(Stored items)
□ □ □ □
(** * ordered.Map: a Go map with deterministic iteration order

    A shallow embedding of package [ordered] (github.com/mdlayher/ordered):
    the [Map] type of [map.go], its iteration cursor [MapIterator], and the
    range-over-func method [All] of [map_go122.go].

    Go objects live in a store and are reached through pointers, so that two
    cursors opened on one map share its iterator counter.  A panic is an
    outcome of its own; the store at the point of the panic is kept, as a
    caller that recovers would see it. *)

From Stdlib Require Import ZArith Lia String.
From stdpp Require Import base option list gmap strings sorting.

Set Warnings "-clear-no-such-hyp".

Open Scope Z_scope.

(** ** Go preliminaries *)

(** The zero value of a Go type. *)
Class Zero (V : Type) := zero : V.
Global Hint Mode Zero ! : typeclass_instances.

Global Instance Z_zero : Zero Z := 0.
Global Instance nat_zero : Zero nat := 0%nat.
Global Instance string_zero : Zero string := EmptyString.

(** [int32] arithmetic wraps around. *)
Definition int32 (z : Z) : Z := (z + 2 ^ 31) `mod` 2 ^ 32 - 2 ^ 31.

(** [atomic.AddInt32(&x, delta)] returns the new value, which is also stored. *)
Definition atomic_AddInt32 (x delta : Z) : Z := int32 (x + delta).

(** A program either returns or panics with a message. *)
Inductive outcome (A : Type) : Type :=
| Ret (a : A)
| Panic (msg : string).
Global Arguments Ret {A} a.
Global Arguments Panic {A} msg.

Definition returns {A} (o : outcome A) : bool :=
  match o with Ret _ => true | Panic _ => false end.

Definition panics {A} (o : outcome A) : bool := negb (returns o).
□ □ □ □
Start with the line above that contains "outcome of its" and end with the line that contains "match o with". Write out those lines exactly, and only those.

    outcome of its own; the store at the point of the panic is kept, as a
    caller that recovers would see it. *)

From Stdlib Require Import ZArith Lia String.
From stdpp Require Import base option list gmap strings sorting.

Set Warnings "-clear-no-such-hyp".

Open Scope Z_scope.

(** ** Go preliminaries *)

(** The zero value of a Go type. *)
Class Zero (V : Type) := zero : V.
Global Hint Mode Zero ! : typeclass_instances.

Global Instance Z_zero : Zero Z := 0.
Global Instance nat_zero : Zero nat := 0%nat.
Global Instance string_zero : Zero string := EmptyString.

(** [int32] arithmetic wraps around. *)
Definition int32 (z : Z) : Z := (z + 2 ^ 31) `mod` 2 ^ 32 - 2 ^ 31.

(** [atomic.AddInt32(&x, delta)] returns the new value, which is also stored. *)
Definition atomic_AddInt32 (x delta : Z) : Z := int32 (x + delta).

(** A program either returns or panics with a message. *)
Inductive outcome (A : Type) : Type :=
| Ret (a : A)
| Panic (msg : string).
Global Arguments Ret {A} a.
Global Arguments Panic {A} msg.

Definition returns {A} (o : outcome A) : bool :=
  match o with Ret _ => true | Panic _ => false end.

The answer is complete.